(* ===== verification/Recovery.v ===== *)
(** * Opening a store after a crash

    [store_open] on a directory that a crash may have cut anywhere: the snapshot and the
    whole records of the journal are read back, the new incarnation gets its boot record and
    its epoch, and every fence that was still open is closed and recorded. *)
From Stdlib Require Import Strings.String.
From S2P Require Import Prelude Core Checked Codec Counted Hash Ids Domain Policy Fixtures Fence Authority.
From S2P Require Import Record Journal JournalSpec Snapshot Durable Store StoreSpec.
Local Open Scope string_scope.
Local Open Scope list_scope.
Local Open Scope Z_scope.

(** ** What a stage leaves alone *)

(** The fields of a store that the stages of opening depend on; the report is not one. *)
Definition view (t : Store) :=
  (config_ t, st_policy t, journal_ t, state_ t, last_seq_ t, opened_ t, journal_bytes_ t).

(** The snapshot file holds the base state: none for a store that never checkpointed. *)
Definition base_file (c : StoreConfig) (s0 : DurableState) (f : option (list byte)) : Prop :=
  match f with
  | None => s0 = new_DurableState
  | Some bs =>
      bs = snapshot_image (ds_snapshot_seq s0) (image s0) /\ valid s0 /\
      zlen (image s0) <= max_snapshot_payload c /\ in_u32 (max_snapshot_payload c) /\
      zlen (ds_lineage s0) <= st_max_lineage_records c
  end.

Lemma decode_snapshot (s : DurableState) :
  valid s -> exists r r', decode (A := DurableState) (new_Reader (image s)) = (Done s, r) /\ r_finish r = (Done tt, r').
Proof.
  intros Hs. pose proof (decode_all_image s Hs) as H. unfold decode_all, mbind, Decoder_bind in H.
  destruct (decode _) as [[s' | o] r] eqn:E; [| done].
  destruct (r_finish r) as [[[] | o] r'] eqn:F; [| done]. cbn in H. injection H as ->. eauto.
Qed.

Lemma load_snapshot_base c p j s0 t d :
  view t = (c, p, j, new_DurableState, MkSeq 0, false, 0) -> faults d = [] -> base_file c s0 (snapshot_file d) ->
  exists t', load_snapshot (t, d) = (Ok, (t', d)) /\ view t' = (c, p, j, s0, MkSeq 0, false, 0).
Proof.
  intros Hv Hf Hb. unfold view in Hv. injection Hv as Hc Hp Hj Hs Hl Ho Hy.
  unfold load_snapshot, mbind, StoreM_bind, get_store, on_disk. cbn [fst snd]. rewrite Hc.
  destruct (snapshot_file d) as [bs |] eqn:Hd.
  - destruct Hb as (-> & Hv & Hz & Hm & Hl').
    assert (in_u64 (seq_value (ds_snapshot_seq s0))) as Hq by (by destruct Hv as (_ & Hq & _)).
    rewrite (read_snapshot_image _ _ _ d Hq Hz Hm Hd Hf). cbn [sn_present negb modify fst snd sn_outcome sn_payload sn_seq].
    change (is_affirmative Ok) with true. cbn match.
    destruct (decode_snapshot s0 Hv) as (r & r' & E1 & E2). rewrite E1. cbn [negb fst snd]. rewrite E2.
    rewrite beq_refl. cbn [negb]. destruct (Z.ltb_spec (st_max_lineage_records c) (zlen (ds_lineage s0))); [lia |].
    eexists. split; [reflexivity |]. unfold view. cbn. by rewrite Hc, Hp, Hj, Hl, Ho, Hy.
  - cbn in Hb. subst s0. unfold read_snapshot. rewrite Hd. cbn [sn_present negb]. eexists. split; [reflexivity |].
    unfold view. by rewrite Hc, Hp, Hj, Hs, Hl, Ho, Hy.
Qed.

(** The first sequence number of the journal behind a base state. *)
Definition first_seq (s0 : DurableState) : Z := seq_value (ds_snapshot_seq s0) + 1.

(** The replay of records behind a base state. *)
Definition replay_from (c : StoreConfig) (s0 : DurableState) (es : list Entry) : Outcome * Replayed_ :=
  replay (replay_visit c (ds_snapshot_seq s0)) (first_seq s0) es (s0, ds_snapshot_seq s0).

(** What a crash may leave of a journal that the configuration admits. *)
Record crashed (c : StoreConfig) (s0 : DurableState) (es : list Entry) (P : list byte) : Prop := {
  cr_seq : 0 <= seq_value (ds_snapshot_seq s0);
  cr_width : first_seq s0 + zlen es < 2 ^ 64;
  cr_payload : in_u32 (max_record_payload c);
  cr_entries : entries_ok (max_record_payload c) es;
  cr_records : zlen es <= st_max_journal_records c;
  cr_bytes : zlen P <= st_max_journal_bytes c;
  cr_replay : (replay_from c s0 es).1 = Ok;
  cr_prefix : exists Q, P ++ Q = journal_image (first_seq s0) es;
}.

(** The number of whole records in [P] and the state they lead to. *)
Definition whole_records (c : StoreConfig) (s0 : DurableState) (es : list Entry) (P : list byte) (k : nat)
  (s1 : DurableState) (q1 : RecordSequence) : Prop :=
  (k <= length es)%nat /\ replay_from c s0 (take k es) = (Ok, (s1, q1)) /\
  zlen (journal_image (first_seq s0) (take k es)) <= zlen P /\
  ((k < length es)%nat -> zlen P < zlen (journal_image (first_seq s0) (take (1 + k) es))).

Lemma scan_crashed c s0 es P d :
  crashed c s0 es P -> faults d = [] -> default [] (journal_file d) = P ->
  exists k s1 q1 r,
    whole_records c s0 es P k s1 q1 /\
    scan_journal (replay_visit c (ds_snapshot_seq s0)) (max_record_payload c) (st_max_journal_records c)
      (st_max_journal_bytes c) (MkSeq (wrap 64 (seq_value (ds_snapshot_seq s0) + 1))) (s0, ds_snapshot_seq s0) d =
    (r, (s1, q1), d) /\
    jr_outcome r = Ok /\ take (Z.to_nat (jr_valid_bytes r)) P = journal_image (first_seq s0) (take k es) /\
    0 <= jr_valid_bytes r <= zlen P /\ jr_torn_tail r = (jr_valid_bytes r <? zlen P).
Proof.
  intros [H0 Hw Hm Hok Hr Hb He (Q & E)] Hf Hd. pose proof (zlen_nonneg es).
  rewrite wrap_small by (unfold in_u, first_seq in *; lia).
  destruct (replay_from c s0 es) as [o se] eqn:Er. cbn in He. subst o.
  destruct (journal_file d) as [bs |] eqn:Hj; cbn in Hd.
  - subst bs. rewrite (scan_journal_read _ _ _ _ _ _ _ P Hj Hf Hb).
    destruct (scan_prefix (replay_visit c (ds_snapshot_seq s0)) (max_record_payload c) (st_max_journal_records c) Hm
      (first_seq s0) es P Q (s0, ds_snapshot_seq s0) se) as (k & [s1 q1] & tl & Hk & H1 & HP & Hmax & Hs);
      [unfold first_seq; lia | done | done | done | exact Er | exact E |].
    exists k, s1, q1. eexists. change (seq_value (ds_snapshot_seq s0) + 1) with (first_seq s0). rewrite Hs.
    assert (zlen P = zlen (journal_image (first_seq s0) (take k es)) + zlen tl) as Hz by (by rewrite HP, zlen_app).
    pose proof (zlen_nonneg tl). pose proof (zlen_nonneg (journal_image (first_seq s0) (take k es))).
    split; [split; [exact Hk |]; split; [exact H1 |]; split; [lia | exact Hmax] |].
    split; [reflexivity |]. cbn [jr_outcome jr_valid_bytes jr_torn_tail].
    split; [reflexivity |]. split; [| split; [lia |]].
    + rewrite HP at 1. unfold zlen. rewrite Nat2Z.id. apply take_app_length.
    + rewrite Hz. destruct (Z.eqb_spec (zlen tl) 0), (Z.ltb_spec (zlen (journal_image (first_seq s0) (take k es)))
        (zlen (journal_image (first_seq s0) (take k es)) + zlen tl)); done || lia.
  - subst P. exists 0%nat, s0, (ds_snapshot_seq s0). unfold scan_journal. rewrite Hj. eexists.
    split; [split; [lia |]; split; [reflexivity |]; split; [done |] |].
    + intros Hl. rewrite zlen_nil. destruct es as [| [t p] es]; [cbn in Hl; lia |]. change (take (1 + 0) ((t, p) :: es)) with [(t, p)].
      cbn [journal_image]. rewrite app_nil_r, zlen_record_image.
      pose proof (zlen_nonneg p). lia.
    + split; [reflexivity |]. by split_and!.
Qed.

Lemma replay_journal_crashed c p j s0 es P t d :
  crashed c s0 es P -> view t = (c, p, j, s0, MkSeq 0, false, 0) -> faults d = [] ->
  default [] (journal_file d) = P ->
  exists k s1 q1 t' d',
    whole_records c s0 es P k s1 q1 /\ replay_journal (t, d) = (Ok, (t', d')) /\
    view t' = (c, p, j, s1, q1, false, 0) /\
    or_policy_restored (report_ t') = (ds_policy_fingerprint s1 =? policy_fingerprint p) /\
    default [] (journal_file d') = journal_image (first_seq s0) (take k es) /\
    snapshot_file d' = snapshot_file d /\ faults d' = [].
Proof.
  intros Hcr Hv Hf Hd. unfold view in Hv. injection Hv as Hc Hp Hj Hs Hl Ho Hy.
  destruct (scan_crashed c s0 es P d Hcr Hf Hd) as (k & s1 & q1 & r & Hk & Hscan & Hok & Hval & Hrange & Htorn).
  exists k, s1, q1.
  unfold replay_journal, mbind, StoreM_bind, modify, get_store, on_disk.
  cbn [fst snd with_position config_ state_ last_seq_]. rewrite Hc, Hs, Hscan. cbn [fst snd]. rewrite Hok.
  change (is_affirmative Ok) with true. cbn [negb]. cbn match.
  rewrite Htorn. destruct (jr_valid_bytes r <? zlen P) eqn:Ht.
  - apply Z.ltb_lt in Ht. destruct (journal_file d) as [bs |] eqn:Hbs.
    2:{ cbn in Hd. subst P. rewrite zlen_nil in *. lia. }
    cbn in Hd. subst bs. unfold truncate_journal, fault. cbn [fst snd]. rewrite Hbs, Hf.
    change (is_affirmative Ok) with true. cbn match. do 2 eexists. split; [exact Hk |]. split; [reflexivity |].
    split; [unfold view; cbn; by rewrite Hc, Hp, Hj, Ho, Hy |].
    split; [cbn; by rewrite Hp |]. split; [| by split].
    cbn. rewrite Hval. replace (Z.to_nat (jr_valid_bytes r) - length P)%nat with 0%nat by (unfold zlen in *; lia).
    apply app_nil_r.
  - apply Z.ltb_ge in Ht. unfold mret, StoreM_ret. change (is_affirmative Ok) with true. cbn match.
    do 2 eexists. split; [exact Hk |]. split; [reflexivity |].
    split; [unfold view; cbn; by rewrite Hc, Hp, Hj, Ho, Hy |].
    split; [cbn; by rewrite Hp |]. split; [| by split].
    rewrite <- Hval, take_ge by (unfold zlen in *; lia). exact Hd.
Qed.

(** ** What opening needs of the state it reads *)

(** The values a boot writes back fit the format, and no fence is recorded twice. *)
Record sound_state (s : DurableState) : Prop := {
  so_epoch : valid (ds_epoch s);
  so_boots : in_u64 (ds_boot_count s);
  so_opens : in_u64 (ds_open_count s);
  so_fences : Forall valid (ds_fences s);
  so_unique : NoDup (map (fun f => fi_id (fp_intent f)) (ds_fences s));
}.

(** The fields [sound_state] reads. *)
Definition sound_view (s : DurableState) := (ds_epoch s, ds_boot_count s, ds_open_count s, ds_fences s).

Lemma sound_state_same s s' : sound_state s -> sound_view s' = sound_view s -> sound_state s'.
Proof. intros [H1 H2 H3 H4 H5] [= E1 E2 E3 E4]. split; by rewrite ?E1, ?E2, ?E3, ?E4. Qed.

Lemma push_lineage_view c e s : sound_view (push_lineage c e s) = sound_view s.
Proof. unfold push_lineage. by destruct (_ <=? _). Qed.

Lemma sound_set_fences l s :
  sound_state s -> Forall valid l -> NoDup (map (fun f => fi_id (fp_intent f)) l) -> sound_state (set_fences l s).
Proof. intros [H1 H2 H3 _ _] H4 H5. by split. Qed.

Lemma Forall_replace_fence P f l : P f -> Forall P l -> Forall P (replace_fence_state f l).
Proof.
  intros Hf. induction 1 as [| x l Hx Hl IH]; cbn [replace_fence_state]; [constructor |].
  destruct (_ == _); by constructor.
Qed.

Lemma apply_fence_sound c t q p st :
  fence_type t = true -> sound_state st.1 -> sound_state (apply_record c t q p st).2.1.
Proof.
  intros Ht Hs. destruct (decode_all (decode (A := FenceStatePayload)) p) as [f | o] eqn:Ed.
  2:{ destruct t; try discriminate; unfold apply_record, with_payload; rewrite Ed; exact Hs. }
  apply decode_all_canonical in Ed as [Hv ->]. destruct st as [s q0]. cbn [fst] in Hs.
  rewrite apply_fence_record by done. cbn zeta. pose proof Hs as [_ _ _ Hf Hn].
  destruct (find_fence_state (fi_id (fp_intent f)) (ds_fences s)) eqn:Ef.
  - eapply sound_state_same; [apply (sound_set_fences (replace_fence_state f (ds_fences s)) s Hs) |].
    + by apply Forall_replace_fence.
    + by rewrite replace_fence_ids.
    + cbn [fst snd]. rewrite push_lineage_view. by destruct (t == _).
  - destruct (_ <=? _); [exact Hs |].
    eapply sound_state_same; [apply (sound_set_fences (ds_fences s ++ [f]) s Hs) |].
    + apply Forall_app. split; [exact Hf | by constructor].
    + rewrite map_app. apply NoDup_app. split; [exact Hn |]. split; [| repeat constructor; set_solver].
      intros x Hx Hx'. apply list_elem_of_singleton in Hx' as ->. by apply find_fence_state_None in Ef.
    + cbn [fst snd]. rewrite push_lineage_view. by destruct (t == _).
Qed.

Lemma with_payload_sound {A} `{CodecLaws A, !CanonicalCodec A} payload (st : Replayed_) k :
  sound_state st.1 -> (forall a : A, valid a -> sound_state (k a).2.1) -> sound_state (with_payload payload st k).2.1.
Proof.
  intros Hs Hk. unfold with_payload. destruct (decode_all decode payload) eqn:E; [| exact Hs].
  apply decode_all_canonical in E as [Hv _]. by apply Hk.
Qed.

Lemma apply_record_sound c t q p st : sound_state st.1 -> sound_state (apply_record c t q p st).2.1.
Proof.
  intros Hs. destruct (fence_type t) eqn:Ht; [by apply apply_fence_sound |].
  assert (forall e, sound_state (push_lineage c e st.1)) as Hp
    by (intros e; eapply sound_state_same; [exact Hs | apply push_lineage_view]).
  destruct t; try discriminate; unfold apply_record;
    try (unfold with_payload; destruct (decode_all _ _); [| exact Hs]; enum_eval; cbn [fst snd];
         eapply sound_state_same; [exact Hs |];
         first [apply push_lineage_view | etransitivity; [| apply (push_lineage_view c)]; reflexivity
               | by rewrite push_lineage_view]).
  - apply with_payload_sound; [exact Hs |]. intros v Hv. destruct (_ && _); [exact Hs |].
    destruct Hs as [_ _ _ H4 H5], Hv as (_ & _ & H1 & _ & H2 & H3 & _). by split.
  - apply with_payload_sound; [exact Hs |]. intros v _. eapply sound_state_same; [exact Hs | reflexivity].
  - apply with_payload_sound; [exact Hs |]. intros v Hv. destruct (_ <=? _); [exact Hs |].
    destruct Hs as [_ H2 H3 H4 H5]. by split.
  - apply with_payload_sound; [exact Hs |]. intros v _. destruct (_ <? _); [exact Hs | exact Hs].
Qed.

Lemma replay_sound c es st k n :
  sound_state st.1 -> sound_state (replay (replay_visit c k) n es st).2.1.
Proof.
  revert n st. induction es as [| [t p] es IH]; intros n st Hs; cbn [replay]; [exact Hs |].
  assert (sound_state (replay_visit c k t (MkSeq n) p st).2.1) as H1.
  { unfold replay_visit. destruct (_ <=? _); [exact Hs | by apply apply_record_sound]. }
  destruct (replay_visit c k t _ p st) as [o st1]. destruct o; try exact H1. by apply IH.
Qed.

(** ** The new incarnation *)

Definition marked (e : LineageEntry) : LineageEntry :=
  MkLineage (ln_type e) (ln_seq e) (ln_at e) (ln_decision e) (ln_fence e) (ln_scope e) (ln_gens e)
    (ln_outcome e) (ln_classification e) (ln_reason e) (ln_boot e) (ln_incarnation e) true.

• [Task] Tally the lines of the records that hold the word "modify" and output only the total.

• [Result of the exercise] 2